Over the past decades, fuel efficiency and safety as well as environmental concerns have driven the automotive industry to continuously reduce the weight of the body in white of vehicles. The main tasks are to improve fuel efficiency and reduce emissions while improving the overall structure of vehicles for passenger comfort and safety. In order to take the necessary steps to help reduce weight and costs, technical alternatives in materials have been proposed and used for parts in the car body, but none have shown the versatility of steel.
Various grades of steel, such as high strength steels, coated steels and drawing quality grades, continue to offer a greater spectrum of solutions to automotive requirements than any competing material.
The weight of steel versus alternative materials, however, remains an area of concern for product engineering.
This is why the tailor welded blanks concept, which consists of two or more separate blanks combining the best properties offered by different steel grades, has proven to be an efficient design solution to reduce the weight of the vehicle.

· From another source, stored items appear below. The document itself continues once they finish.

(* ===== verification/GoFloat.v ===== *)
(** * GoFloat: [strconv.ParseFloat] of any text.

    Decimal and hexadecimal numbers with underscores between digits, and the names
    of the values that are no numbers. The value is exact before it is rounded; an
    exponent stops growing at five digits, as in the library. [None] is an error of
    syntax or of range. *)
From S2P Require Import Prelude.
From S2P Require Import Text.
From S2P Require Import Float64.
From S2P Require Import JsonString.
From S2P Require Import JsonNumber.
From S2P Require Import FloatText.

(** ** Names: [special] *)

Definition special (s : string) : option float64 :=
  let '(signed, neg, r) :=
    match s with
    | String c r =>
        if Ascii.eqb c "-" then (true, true, r) else if Ascii.eqb c "+" then (true, false, r) else (false, false, s)
    | EmptyString => (false, false, s)
    end in
  let w := ToLower r in
  if bool_decide (w = "inf") || bool_decide (w = "infinity") then Some (S754_infinity neg)
  else if negb signed && bool_decide (w = "nan") then Some S754_nan
  else None.

(** ** Numbers: [readFloat] *)

(** A digit of the base; the letters are digits of hexadecimal numbers only. *)
Definition base_digit (hex : bool) (c : ascii) : option Z :=
  if is_digit c then Some (Z.of_N (code c) - 48)
  else if hex then Z.of_N <$> hex_value c else None.

Record mantissa := mkMantissa {
  mt_digits : Z;
  mt_point : option Z;  (** how many digits follow the point *)
  mt_saw : bool;
}.

Fixpoint read_mantissa (hex : bool) (s : string) (m : mantissa) : mantissa * string :=
  match s with
  | EmptyString => (m, s)
  | String c r =>
      if Ascii.eqb c "_" then read_mantissa hex r m
      else if Ascii.eqb c "." then
        match mt_point m with
        | Some _ => (m, s)
        | None => read_mantissa hex r (mkMantissa (mt_digits m) (Some 0) (mt_saw m))
        end
      else
        match base_digit hex c with
        | Some d =>
            read_mantissa hex r
              (mkMantissa (mt_digits m * (if hex then 16 else 10) + d) ((fun k => k + 1) <$> mt_point m) true)
        | None => (m, s)
        end
  end.

(** The digits of an exponent to the end of the text *)
Fixpoint read_exponent (s : string) (e : Z) : option Z :=
  match s with
  | EmptyString => Some e
  | String c r =>
      if Ascii.eqb c "_" then read_exponent r e
      else if is_digit c then read_exponent r (if e <? 10000 then e * 10 + (Z.of_N (code c) - 48) else e)
      else None
  end.
Definition signed_exponent (s : string) : option Z :=
  let '(neg, r) :=
    match s with
    | String c r => if Ascii.eqb c "-" then (true, r) else if Ascii.eqb c "+" then (false, r) else (false, s)
    | EmptyString => (false, s)
    end in
  match r with
  | String c _ => if is_digit c then e ← read_exponent r 0; Some (if neg then - e else e) else None
  | EmptyString => None
  end.

(** [underscoreOK]: an underscore stands between digits, or between the prefix of a
    base and a digit. *)
Inductive seen := SeenStart | SeenDigit | SeenUnderscore | SeenOther.
Fixpoint underscores_ok (hex : bool) (s : string) (saw : seen) : bool :=
  match s with
  | EmptyString => match saw with SeenUnderscore => false | _ => true end
  | String c r =>
      if match base_digit hex c with Some _ => true | None => false end then underscores_ok hex r SeenDigit
      else if Ascii.eqb c "_" then
        match saw with SeenDigit => underscores_ok hex r SeenUnderscore | _ => false end
      else match saw with SeenUnderscore => false | _ => underscores_ok hex r SeenOther end
  end.

(** [mant * 2^ex] *)
Definition binary_float (neg : bool) (mant ex : Z) : option float64 :=
  if mant =? 0 then Some (S754_zero neg)
  else match RatFloat64 (if 0 <=? ex then mant * 2 ^ ex # 1 else mant # Z.to_pos (2 ^ (- ex)))%Q with
       | S754_finite _ m e => Some (S754_finite neg m e)
       | S754_zero _ => Some (S754_zero neg)
       | _ => None
       end.

(** The prefix of a hexadecimal number must be followed by something. *)
Definition strip_base (s : string) : option string :=
  match s with
  | String a (String b (String _ _ as r)) =>
      if Ascii.eqb a "0" && Ascii.eqb (lower_char b) "x" then Some r else None
  | _ => None
  end.

Definition read_unsigned (neg : bool) (s : string) : option float64 :=
  let '(hex, body) := match strip_base s with Some r => (true, r) | None => (false, s) end in
  let '(m, r) := read_mantissa hex body (mkMantissa 0 None false) in
  if negb (mt_saw m) || negb (underscores_ok hex body (if hex then SeenDigit else SeenStart)) then None
  else
    let places := default 0 (mt_point m) in
    match r with
    | EmptyString => if hex then None else decimal_float neg (mt_digits m) (- places)
    | String c r' =>
        if Ascii.eqb (lower_char c) (if hex then "p" else "e") then
          e ← signed_exponent r';
          if hex then binary_float neg (mt_digits m) (e - 4 * places)
          else decimal_float neg (mt_digits m) (e - places)
        else None
    end.

Definition strconv_ParseFloat (s : string) : option float64 :=
  match special s with
  | Some f => Some f
  | None =>
      match s with
      | String c r =>
          if Ascii.eqb c "-" then read_unsigned true r
          else if Ascii.eqb c "+" then read_unsigned false r
          else read_unsigned false s
      | EmptyString => None
      end
  end.

(** What it takes and what it refuses *)
Example parsed_floats :
  map strconv_ParseFloat ["0.5"; ".5"; "+5e-1"; "0x1p-1"; "0X.8P0"; "5_0e-0_2"; "-0"; "NaN"; "+Infinity"; "1e-400"] =
  let half := RatFloat64 (1 # 2) in
  map Some [half; half; half; half; half; half; S754_zero true; S754_nan; S754_infinity false; S754_zero false].
Proof. vm_compute. reflexivity. Qed.
Example refused_floats :
  map strconv_ParseFloat [""; "."; "-"; "+nan"; "1__0"; "_1"; "1_"; "0x"; "0x1"; "1e"; "1e_2"; "1.2.3"; "1e400"; "infin"; "0b1"] =
  repeat None 15.
Proof. vm_compute. reflexivity. Qed.
(* ===== verification/Table.v ===== *)
(** * Table: encoded records of one type under a key prefix.

    The storages of the oracles keep each kind of record under a prefix of its
    own and share the code that writes, reads and lists them. A [table] relates
    the database to the map of the records that were written. *)
From S2P Require Import Prelude.
From S2P Require Import Text.
From S2P Require Import KeyValue.

Inductive record_error :=
| ErrMarshal
| ErrUnmarshal
| ErrRecordNotFound.

Lemma NoDup_Keys `{OrderedKV} p d : NoDup (Keys p d).
Proof.
  pose proof (Keys_sorted p d) as Hs. induction Hs as [|k l _ IH Hk]; constructor; [|done].
  intros Hin. rewrite Forall_forall in Hk. specialize (Hk k Hin). by rewrite ltb_irrefl in Hk.
Qed.

Lemma prefix_refl p : String.prefix p p = true.
Proof. induction p as [|c p IH]; [done|]. cbn. by destruct (ascii_dec c c). Qed.

Lemma prefix_trans p q s : String.prefix p q = true -> String.prefix q s = true -> String.prefix p s = true.
Proof.
  intros [r ->]%prefix_strip [r' ->]%prefix_strip. rewrite append_assoc. apply prefix_app.
Qed.

(** [for _, key := range keys { txn.Delete(key) }] *)
Definition delete_all `{KV} (keys : list string) (d : db) : db := foldl (fun d key => Delete key d) d keys.

Lemma Get_delete_all `{KV} keys d k :
  Get (delete_all keys d) k = if decide (k ∈ keys) then None else Get d k.
Proof.
  revert d. induction keys as [|k' keys IH]; intros d; cbn.
  { case_decide as Hk; [by apply elem_of_nil in Hk | done]. }
  fold (delete_all keys (Delete k' d)). rewrite IH. case_decide as Hk.
  - rewrite decide_True by (by right). done.
  - destruct (decide (k = k')) as [->|Hne].
    + by rewrite decide_True, Get_Delete_eq by left.
    + rewrite Get_Delete_ne by done. rewrite decide_False; [done|].
      rewrite elem_of_cons. tauto.
Qed.

Section Table.
Context `{OrderedKV} {A : Type} `{!Codec A}.
(** The key of a record, and the zero value that records are decoded into. *)
Context (pfx : string) (key_of : A -> string) (zero : A) `{!Target zero}.

Definition save_record (state : A) (d : db) : db * result record_error unit :=
  match Marshal state with
  | None => (d, Err ErrMarshal)
  | Some data => Update (fun d => Ok (Set_ (key_of state) data d)) d
  end.

Definition load_record (key : string) (d : db) : result record_error A :=
  match Get d key with
  | None => Err ErrRecordNotFound
  | Some val => match Unmarshal val zero with Some state => Ok state | None => Err ErrUnmarshal end
  end.

Definition delete_record (key : string) (d : db) : db * result record_error unit :=
  Update (fun d => Ok (Delete key d)) d.

(** The record under a key; one that cannot be decoded is logged and skipped. *)
Definition record_at (d : db) (key : string) : option A :=
  val ← Get d key; Unmarshal val zero.
Definition load_prefix (p : string) (d : db) : list A := omap (record_at d) (Keys p d).

Record table (d : db) (M : gmap string A) : Prop := {
  tb_lookup : forall k, String.prefix pfx k = true -> Get d k = M !! k ≫= Marshal;
  tb_rows : forall k s, M !! k = Some s ->
    k = key_of s /\ String.prefix pfx k = true /\ faithful s /\ is_Some (Marshal s);
}.

Lemma table_empty d : (forall k, String.prefix pfx k = true -> Get d k = None) -> table d ∅.
Proof. intros Hd. split; intros k; rewrite ?lookup_empty; [apply Hd | done]. Qed.

(** What is written elsewhere leaves a table alone. *)
Lemma table_frame d d' M :
  (forall k, String.prefix pfx k = true -> Get d' k = Get d k) -> table d M -> table d' M.
Proof. intros Hd [Hl Hr]. split; [|done]. intros k Hk. rewrite Hd by done. by apply Hl. Qed.

Lemma table_Set d M s data :
  Marshal s = Some data -> faithful s -> String.prefix pfx (key_of s) = true ->
  table d M -> table (Set_ (key_of s) data d) (<[key_of s := s]> M).
Proof.
  intros Hm Hf Hp [Hl Hr]. split.
  - intros k Hk. rewrite lookup_insert. case_decide as E.
    + subst k. rewrite Get_Set_eq. cbn. done.
    + rewrite Get_Set_ne by done. by apply Hl.
  - intros k s'. rewrite lookup_insert. case_decide as E; [|apply Hr].
    intros [= <-]. subst k. by rewrite Hm.
Qed.

Lemma table_save d M s :
  faithful s -> is_Some (Marshal s) -> String.prefix pfx (key_of s) = true -> table d M ->
  exists d', save_record s d = (d', Ok tt) /\ table d' (<[key_of s := s]> M).
Proof.
  intros Hf [data Hm] Hp Ht. unfold save_record. rewrite Hm. eexists. split; [done|].
  by apply table_Set.
Qed.

Lemma table_Delete d M k : table d M -> table (Delete k d) (delete k M).
Proof.
  intros [Hl Hr]. split.
  - intros k' Hk'. rewrite lookup_delete. case_decide as E.
    + subst k'. by rewrite Get_Delete_eq.
    + rewrite Get_Delete_ne by done. by apply Hl.
  - intros k' s [_ Hs]%lookup_delete_Some. by apply Hr.
Qed.

Lemma table_delete_all d M keys :
  table d M -> table (delete_all keys d) (filter (fun kv => kv.1 ∉ keys) M).
Proof.
  intros [Hl Hr]. split.
  - intros k Hk. rewrite Get_delete_all, map_lookup_filter, Hl by done.
    destruct (M !! k); cbn; repeat case_decide; cbn; try done; by repeat case_guard.
  - intros k s [Hs _]%map_lookup_filter_Some. by apply Hr.
Qed.

Lemma record_at_row d M k s : table d M -> M !! k = Some s -> record_at d k = Some s.
Proof.
  intros [Hl Hr] Hs. destruct (Hr k s Hs) as (_ & Hp & Hf & [v Hv]).
  unfold record_at. rewrite Hl, Hs by done. cbn. rewrite Hv. cbn. by apply Unmarshal_Marshal.
Qed.

Lemma load_record_row d M k :
  table d M -> String.prefix pfx k = true ->
  load_record k d = match M !! k with Some s => Ok s | None => Err ErrRecordNotFound end.
Proof.
  intros Ht Hp. unfold load_record. destruct (M !! k) as [s|] eqn:E.
  - pose proof (record_at_row _ _ _ _ Ht E) as Hr. unfold record_at in Hr.
    destruct (Get d k); [|done]. cbn in Hr. by rewrite Hr.
  - by rewrite (tb_lookup _ _ Ht), E.
Qed.

Lemma omap_rows (f : string -> option A) (l : list (string * A)) :
  Forall (fun kv => f kv.1 = Some kv.2) l -> omap f l.*1 = l.*2.
Proof. induction 1 as [|[k s] l Hk _ IH]; [done|]. cbn in *. by rewrite Hk, IH. Qed.

(** The keys of the database under a longer prefix are those of the rows. *)
Lemma Keys_rows d M p :
  table d M -> String.prefix pfx p = true ->
  Keys p d ≡ₚ (map_to_list (filter (fun kv => String.prefix p kv.1 = true) M)).*1.
Proof.
  intros Ht Hp. apply NoDup_Permutation; [apply NoDup_Keys | apply NoDup_fst_map_to_list |].
  intros k. rewrite elem_of_Keys. split.
  - intros [[v Hv] Hk]. rewrite (tb_lookup _ _ Ht) in Hv by (by eapply prefix_trans).
    destruct (M !! k) as [s|] eqn:E; [|done].
    apply (list_elem_of_fmap_2 fst _ (k, s)). apply elem_of_map_to_list, map_lookup_filter_Some. done.
  - intros ((k', s) & -> & Hks)%list_elem_of_fmap.
    apply elem_of_map_to_list, map_lookup_filter_Some in Hks as [Hs Hk]. cbn in *.
    split; [|done]. pose proof (record_at_row _ _ _ _ Ht Hs) as Hr. unfold record_at in Hr.
    destruct (Get d k'); [by eexists | done].
Qed.

(** Listing gives every row of the prefix exactly once. *)
Lemma load_prefix_rows d M p :
  table d M -> String.prefix pfx p = true ->
  load_prefix p d ≡ₚ (map_to_list (filter (fun kv => String.prefix p kv.1 = true) M)).*2.
Proof.
  intros Ht Hp. unfold load_prefix. rewrite (Keys_rows d M p) by done.
  rewrite omap_rows; [done|]. apply Forall_forall. intros [k s] Hks.
  apply elem_of_map_to_list, map_lookup_filter_Some in Hks as [Hs _]. by eapply record_at_row.
Qed.

(** In key order, the keys of the prefix are the keys of the listed rows. *)
Lemma Keys_load d M :
  table d M -> Keys pfx d = key_of <$> load_prefix pfx d.
Proof.
  intros Ht. unfold load_prefix.
  assert (forall k, k ∈ Keys pfx d -> exists s, record_at d k = Some s /\ k = key_of s) as Hk.
  { intros k [[v Hv] Hp]%elem_of_Keys. rewrite (tb_lookup _ _ Ht) in Hv by done.
    destruct (M !! k) as [s|] eqn:E; [|done]. exists s.
    split; [by eapply record_at_row | by apply (tb_rows _ _ Ht)]. }
  induction (Keys pfx d) as [|k l IH]; [done|].
  destruct (Hk k) as (s & Hs & ->); [left|]. cbn. rewrite Hs. cbn. f_equal.
  apply IH. intros. apply Hk. by right.
Qed.

Lemma elem_of_load d M s :
  table d M -> s ∈ load_prefix pfx d <-> M !! key_of s = Some s.
Proof.
  intros Ht. unfold load_prefix. rewrite list_elem_of_omap. split.
  - intros (k & [[v Hv] Hp]%elem_of_Keys & Hs). rewrite (tb_lookup _ _ Ht) in Hv by done.
    destruct (M !! k) as [s'|] eqn:E; [|done].
    rewrite (record_at_row _ _ _ _ Ht E) in Hs. injection Hs as ->.
    by rewrite <- (proj1 (tb_rows _ _ Ht _ _ E)).
  - intros Hs. exists (key_of s). split; [|by eapply record_at_row].
    pose proof (record_at_row _ _ _ _ Ht Hs) as Hr. unfold record_at in Hr.
    apply elem_of_Keys. split.
    + destruct (Get d (key_of s)); [by eexists | done].
    + exact (proj1 (proj2 (tb_rows _ _ Ht _ _ Hs))).
Qed.

Lemma load_all_rows d M :
  table d M -> load_prefix pfx d ≡ₚ (map_to_list M).*2.
Proof.
  intros Ht. rewrite (load_prefix_rows d M) by (done || apply prefix_refl).
  rewrite map_filter_id; [done|]. intros k s Hs. by destruct (tb_rows _ _ Ht k s Hs) as (_ & ? & _).
Qed.
End Table.

(** ** Maps that are built and cut by loops *)

Section MapLoops.
Context {A : Type} (id : A -> string).

Lemma foldl_delete_lookup {B} (l : list A) (m : gmap string B) i :
  foldl (fun m s => delete (id s) m) m l !! i = if decide (i ∈ id <$> l) then None else m !! i.
Proof.
  revert m. induction l as [|s l IH]; intros m; cbn.
  { case_decide as Hi; [by apply elem_of_nil in Hi | done]. }
  rewrite IH. repeat case_decide; try done.
  - exfalso. set_solver.
  - apply lookup_delete_None. left. set_solver.
  - apply lookup_delete_ne. set_solver.
Qed.

(** Deleting the values that satisfy [P] is filtering. *)
Lemma foldl_delete_filter (P : A -> Prop) `{forall s, Decision (P s)} (m : gmap string A) l :
  map_Forall (fun i s => id s = i) m -> l ≡ₚ filter P (map_to_list m).*2 ->
  foldl (fun m s => delete (id s) m) m l = filter (fun kv => ~ P kv.2) m.
Proof.
  intros Hid Hl. apply map_eq. intros i. rewrite foldl_delete_lookup, map_lookup_filter.
  assert (forall s, s ∈ l <-> P s /\ m !! id s = Some s) as Hin.
  { intros s. rewrite Hl, list_elem_of_filter. apply and_iff_compat_l.
    rewrite list_elem_of_fmap. split.
    - intros ([k s'] & -> & Hks%elem_of_map_to_list). cbn. by rewrite (Hid _ _ Hks).
    - intros Hs. exists (id s, s). split; [done|]. by apply elem_of_map_to_list. }
  case_decide as Hi.
  - apply list_elem_of_fmap in Hi as (s & -> & [HP Hs]%Hin). rewrite Hs. cbn. by case_guard.
  - destruct (m !! i) as [s|] eqn:E; [|done]. cbn. case_guard as HP; [done|].
    destruct Hi. rewrite <- (Hid _ _ E). apply list_elem_of_fmap_2, Hin.
    destruct (decide (P s)); [|tauto]. split; [done|]. by rewrite (Hid _ _ E).
Qed.

(** Inserting listed values under their identifiers rebuilds the map. *)
Lemma foldl_insert_lookup (l : list A) (m : gmap string A) i s :
  NoDup (id <$> l) ->
  foldl (fun m s => <[id s := s]> m) m l !! i = Some s <->
  (s ∈ l /\ id s = i) \/ (m !! i = Some s /\ i ∉ id <$> l).
Proof.
  revert m. induction l as [|x l IH]; intros m Hnd; cbn [foldl].
  { split; [intros Hi; right; split; [done | apply not_elem_of_nil] | intros [[Hs _]|[Hi _]]; [|done]].
    by apply elem_of_nil in Hs. }
  cbn in Hnd. apply NoDup_cons in Hnd as [Hx Hnd]. rewrite IH by done. cbn [fmap list_fmap].
  rewrite elem_of_cons, not_elem_of_cons, lookup_insert_Some. split.
  - intros [[Hs Hi]|[[[Hi Hs]|[Hi Hs]] Hn]].
    + left. split; [by right | done].
    + left. subst s. split; [by left | done].
    + right. split; [done|]. split; [congruence | done].
  - intros [[[->|Hs] Hi]|[Hi [Hne Hn]]].
    + right. subst i. split; [by left | done].
    + left. done.
    + right. split; [right; split; [congruence | done] | done].
Qed.

Lemma foldl_insert_values (l : list A) (m : gmap string A) :
  map_Forall (fun i s => id s = i) m -> l ≡ₚ (map_to_list m).*2 ->
  foldl (fun m s => <[id s := s]> m) ∅ l = m.
Proof.
  intros Hid Hl.
  assert (forall k s, (k, s) ∈ map_to_list m -> id s = k) as Hk.
  { intros k s Hks%elem_of_map_to_list. by apply Hid. }
  assert (id <$> l ≡ₚ (map_to_list m).*1) as Hids.
  { rewrite Hl. clear Hl. induction (map_to_list m) as [|[k s] q IH]; [done|]. cbn.
    rewrite (Hk k s) by left. f_equiv. apply IH. intros. apply Hk. by right. }
  assert (NoDup (id <$> l)) as Hnd by (rewrite Hids; apply NoDup_fst_map_to_list).
  apply map_eq. intros i. apply option_eq. intros s. rewrite foldl_insert_lookup by done.
  rewrite lookup_empty. split.
  - intros [[Hs <-]|[? _]]; [|done]. rewrite Hl in Hs.
    apply list_elem_of_fmap in Hs as ([k s'] & -> & Hks). cbn. rewrite (Hk _ _ Hks).
    by apply elem_of_map_to_list.
  - intros Hs. left. split; [|by apply Hid]. rewrite Hl.
    apply (list_elem_of_fmap_2 snd _ (i, s)). by apply elem_of_map_to_list.
Qed.
End MapLoops.

Lemma range_filter_perm `{RangeOrder} {A} (Q : A -> Prop) `{forall x, Decision (Q x)} (l : list A) :
  filter Q (range l) ≡ₚ filter Q l.
Proof. by rewrite range_perm. Qed.

(** ** Tables keyed by an identifier

    The memory of an oracle is a map by identifier, its storage a table under the
    keys that a function computes from the identifiers. *)
Section KeyedTable.
Context `{OrderedKV}.

Lemma table_kmap_delete {A} `{!Codec A} pfx (key_of : A -> string) (f : string -> string)
    `{!Inj (=) (=) f} d (m : gmap string A) id :
  table pfx key_of d (kmap f m) -> table pfx key_of (Delete (f id) d) (kmap f (delete id m)).
Proof. intros Ht. rewrite kmap_delete by apply _. by apply table_Delete. Qed.

(** Deleting listed rows of a table. *)
Lemma table_delete_rows {A} `{!Codec A} pfx (key_of : A -> string) (f : string -> string)
    (id : A -> string) `{!Inj (=) (=) f} l d (m : gmap string A) :
  Forall (fun s => key_of s = f (id s)) l -> table pfx key_of d (kmap f m) ->
  table pfx key_of (delete_all (key_of <$> l) d) (kmap f (foldl (fun m s => delete (id s) m) m l)).
Proof.
  intros Hl. revert d m. induction Hl as [|s l Hs _ IH]; intros d m Ht; [done|].
  cbn [fmap list_fmap foldl]. unfold delete_all. cbn [foldl]. apply IH. rewrite Hs.
  by apply table_kmap_delete.
Qed.

Lemma load_all_kmap {A} `{!Codec A} pfx (key_of : A -> string) (zero : A) `{!Target zero}
    (f : string -> string) `{!Inj (=) (=) f} d (m : gmap string A) :
  table pfx key_of d (kmap f m) -> load_prefix zero pfx d ≡ₚ (map_to_list m).*2.
Proof.
  intros Ht. rewrite (load_all_rows pfx key_of zero d _ Ht), map_to_list_kmap by apply _.
  rewrite <- list_fmap_compose. done.
Qed.

(** Listing under a longer prefix that all the rows have. *)
Lemma load_prefix_kmap {A} `{!Codec A} pfx p (key_of : A -> string) (zero : A) `{!Target zero}
    (f : string -> string) `{!Inj (=) (=) f} d (m : gmap string A) :
  String.prefix pfx p = true -> map_Forall (fun i _ => String.prefix p (f i) = true) m ->
  table pfx key_of d (kmap f m) -> load_prefix zero p d ≡ₚ (map_to_list m).*2.
Proof.
  intros Hp Hall Ht. rewrite (load_prefix_rows pfx key_of zero d _ p Ht Hp).
  rewrite map_filter_id.
  - rewrite map_to_list_kmap, <- list_fmap_compose by apply _. done.
  - intros k s Hk. apply lookup_kmap_Some in Hk as (i & -> & Hi); [|apply _]. by apply (Hall i s).
Qed.
End KeyedTable.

It allows the engineers to “tailor” the blank so that each of the steel’s best attributes –such as thickness, strength, coating, etc.- is located precisely where it is needed within the parts. This process not only reduces the weight of the finished part, but it can also be used for part integration, eliminating many reinforcements and stiffeners.
Example of weight reduction in the case of a floor panel:
Floor panels in cars are made of tailor welded blanks mainly in order to reduce weight, but also to allow significant cost reduction. Two concepts usually exist depending on the position of the gearbox for rear or front wheel drive. Either the reinforcements are integrated with the tunnel area by means of two longitudinal weld seams in the case of the central panel or they overlap the area of the closing plates for cross members in a rear floor panel by means of one or two transversal weld seams. In another design, the dash panel function can be integrated with a tailor welded blanks solution by using two sub-blanks with a transversal welded seam.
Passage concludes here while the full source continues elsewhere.